In the records that follow, show each line where the word "Import" is present.

Exercise input ▸
<<<<

(** * Offline cache and sync queue of the CCSA mobile app

    A shallow embedding of the two services that make up the offline data
    layer:

    - [Cache]: [offlineCacheService] (fetch-with-cache engine over
      AsyncStorage, with per-entry expiry and a NetInfo listener);
    - [Sync]: [offlineSyncService] (durable queue of offline farms,
      sequential replay, retry accounting, automatic and manual retry).

    Asynchronous functions are written in a state-and-exception monad over
    an explicit world: [await e] is monadic bind, [throw] is rejection and
    [try/catch] is [tryCatch].  AsyncStorage is a reliable key-value store
    (its own failures are caught and logged by every function below, and are
    not modelled) whose operations complete at once; [Date.now()] reads the
    world's clock, which moves while a remote request or a timer is
    awaited, by the time the request or the timer takes. *)

From Stdlib Require Import ZArith Lia Bool.
From stdpp Require Import base option list gmap strings.

Local Open Scope Z_scope.

(** ** JSON payloads and JavaScript truthiness *)

#[warnings="-register-all"]
Inductive JSON : Type :=
| JNull
| JBool (b : bool)
| JNum (n : Z)
| JStr (s : string)
| JArr (items : list JSON)
| JObj (fields : list (string * JSON)).

(** [if (v)] in JavaScript: null, false, 0 and the empty string are falsy;
    every array and object (also the empty ones) is truthy. *)
Definition truthy (v : JSON) : bool :=
  match v with
  | JNull => false
  | JBool b => b
  | JNum n => negb (n =? 0)
  | JStr s => negb (String.eqb s EmptyString)
  | JArr _ => true
  | JObj _ => true
  end.

(** An optional number as JavaScript sees it: [None] is [null]. *)
Definition truthyNum (x : option Z) : bool :=
  match x with
  | Some n => negb (n =? 0)
  | None => false
  end.

(** [a || b] on optional numbers. *)
Definition jsOr (a b : option Z) : option Z :=
  if truthyNum a then a else b.

Definition truthyFlag (x : option bool) : bool :=
  match x with
  | Some b => b
  | None => false
  end.

(** What NetInfo reports; both fields are [boolean | null]. *)
Module NetInfo.
Record State : Type := mkState {
  isConnected : option bool;
  isInternetReachable : option bool
}.
End NetInfo.

Definition offline : NetInfo.State := NetInfo.mkState (Some false) (Some false).
Definition online : NetInfo.State := NetInfo.mkState (Some true) (Some true).

Definition Error : Type := string.

Inductive Result (A : Type) : Type :=
| Resolve (a : A)
| Reject (e : Error).
Arguments Resolve {A} a.
Arguments Reject {A} e.

(** ** The monad of asynchronous functions over a world [W] *)

Section AsyncMonad.
Context {W : Type}.

Definition Async (A : Type) : Type := W -> Result A * W.

Definition ret {A} (a : A) : Async A := fun w => (Resolve a, w).

Definition throw {A} (e : Error) : Async A := fun w => (Reject e, w).

Definition bind {A B} (m : Async A) (k : A -> Async B) : Async B :=
  fun w =>
    match m w with
    | (Resolve a, w') => k a w'
    | (Reject e, w') => (Reject e, w')
    end.

Definition tryCatch {A} (m : Async A) (handler : Error -> Async A) : Async A :=
  fun w =>
    match m w with
    | (Resolve a, w') => (Resolve a, w')
    | (Reject e, w') => handler e w'
    end.

Definition gets {A} (f : W -> A) : Async A := fun w => (Resolve (f w), w).

Definition modify (f : W -> W) : Async unit := fun w => (Resolve tt, f w).
End AsyncMonad.

Declare Scope async_scope.
Delimit Scope async_scope with async.
Notation "x <- m ;; k" := (bind m (fun x => k))
  (at level 100, m at next level, right associativity) : async_scope.
Notation "m ;;; k" := (bind m (fun _ => k))
  (at level 100, right associativity) : async_scope.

>>>>

Response to the exercise ▸
From Stdlib Require Import ZArith Lia Bool.
From stdpp Require Import base option list gmap strings.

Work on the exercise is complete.